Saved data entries
+++++

(* ===== verification/CanDev.v ===== *)
(** The CAN controller of the board: hw/net/can/can.c and
    include/hw/net/can.h.

    The state of a controller is its register file and its interrupt line.  A
    transmission runs the [receive] callback of the other controllers inside
    the guest's register write, so the operations that can transmit work on the
    map of all controllers, keyed by bus client. *)

From stdpp Require Import gmap.
From S2P Require Import Prelude Irq CanBus.

(** ** Registers and bits *)

Definition NREG : Z := 11.

Definition TFI : Z := 0x00.
Definition TID : Z := 0x04.
Definition TDA : Z := 0x08.
Definition TDB : Z := 0x0C.
Definition RFI : Z := 0x10.
Definition RID : Z := 0x14.
Definition RDA : Z := 0x18.
Definition RDB : Z := 0x1C.
Definition SR : Z := 0x20.
Definition CMR : Z := 0x24.
Definition IER : Z := 0x28.

Definition DLC_POS : Z := 16.
Definition DLC_MASK : Z := Z.shiftl 0xF DLC_POS.
Definition RTR : Z := bit 30.
Definition FF : Z := bit 31.

Definition IDS : Z := 0x7FF.
Definition IDE : Z := 0x1FFFFFFF.

Definition RBS : Z := bit 0.
Definition DOS : Z := bit 1.
Definition TBS : Z := bit 2.
Definition TCS : Z := bit 3.

Definition TR : Z := bit 0.
Definition RRB : Z := bit 2.
Definition CDO : Z := bit 3.

Definition RIE : Z := bit 0.
Definition TIE : Z := bit 1.
Definition DOIE : Z := bit 3.

(** ** State *)

Record CanState := mk_CanState {
  tfi : Z; tid : Z; tda : Z; tdb : Z;
  rfi : Z; rid : Z; rda : Z; rdb : Z;
  sr : Z; cmr : Z; ier : Z;
  irq : qemu_irq
}.

#[export] Instance eta_CanState : RecordEta CanState := fun s =>
  mk_CanState (tfi s) (tid s) (tda s) (tdb s) (rfi s) (rid s) (rda s) (rdb s)
    (sr s) (cmr s) (ier s) (irq s).

(** ** Interrupts and status bits *)

Definition level_condition (s : CanState) : bool :=
  truth (Z.land (Z.land (ier s) RIE) (Z.land (sr s) RBS)) ||
  truth (Z.land (Z.land (ier s) DOIE) (Z.land (sr s) DOS)).

Definition pulse_condition (s : CanState) : bool :=
  truth (Z.land (Z.land (ier s) TIE) (Z.land (sr s) TCS)).

Definition check_and_set_interrupt (s : CanState) : CanState :=
  if level_condition s then s <| irq ::= qemu_irq_raise |>
  else if pulse_condition s then s <| irq ::= qemu_irq_pulse |>
  else s.

Definition check_and_clear_interrupt (s : CanState) : CanState :=
  if negb (truth (Z.land (Z.land (ier s) RIE) (Z.land (sr s) RBS)) ||
           truth (Z.land (Z.land (ier s) TIE) (Z.land (sr s) TCS)) ||
           truth (Z.land (Z.land (ier s) DOIE) (Z.land (sr s) DOS)))
  then s <| irq ::= qemu_irq_lower |>
  else s.

Definition set_status_bit (s : CanState) (status_bit : Z) : CanState :=
  check_and_set_interrupt (s <| sr ::= fun r => Z.lor r status_bit |>).

Definition reset_status_bit (s : CanState) (status_bit : Z) : CanState :=
  check_and_clear_interrupt (s <| sr ::= fun r => Z.land r (not32 status_bit) |>).

(** ** Reception *)

Definition can_can_receive (s : CanState) : bool := true.

(** One iteration of the copy of the data bytes into RDA and RDB. *)
Definition receive_byte (data : list Z) (i : Z) (s : CanState) : CanState :=
  if i <? 4
  then s <| rda ::= fun r => Z.lor r (u32 (Z.shiftl (aget 0 data i) (i * 8))) |>
  else s <| rdb ::= fun r => Z.lor r (u32 (Z.shiftl (aget 0 data i) ((i - 4) * 8))) |>.

Definition can_receive (buf : qemu_can_frame) (s : CanState) : CanState * Z :=
  let id := can_id buf in
  let dlc := can_dlc buf in
  let data := fdata buf in
  let s := if has (sr s) RBS then set_status_bit s DOS else s in
  let s := s <| rid := Z.land id QEMU_CAN_EFF_MASK |> in
  let s := s <| rfi := Z.lor (Z.lor (Z.land id QEMU_CAN_EFF_FLAG)
                                    (Z.land id QEMU_CAN_RTR_FLAG))
                             (Z.land (Z.shiftl dlc DLC_POS) DLC_MASK) |> in
  let s := s <| rda := 0 |> <| rdb := 0 |> in
  let s := for_range 0 (Z.min dlc 8) (receive_byte data) s in
  let s := set_status_bit s RBS in
  (s, 0).

(** [can_bus_client_info]: the controller as a client of the bus.  The send
    loop passes a buffer of frames; the callback reads the first one. *)
#[export] Instance can_bus_client_info : CanBusClient CanState := {|
  can_receive_cb := can_can_receive;
  receive_cb := fun frames s =>
    match frames with
    | [] => (s, 0)
    | buf :: _ => can_receive buf s
    end
|}.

+++++

## Exercise:
Starting from the first line of the records above, retype each line exactly up to and including the one that contains "The state of", and nothing more.

## Response box:
(* ===== verification/CanDev.v ===== *)
(** The CAN controller of the board: hw/net/can/can.c and
    include/hw/net/can.h.

    The state of a controller is its register file and its interrupt line.  A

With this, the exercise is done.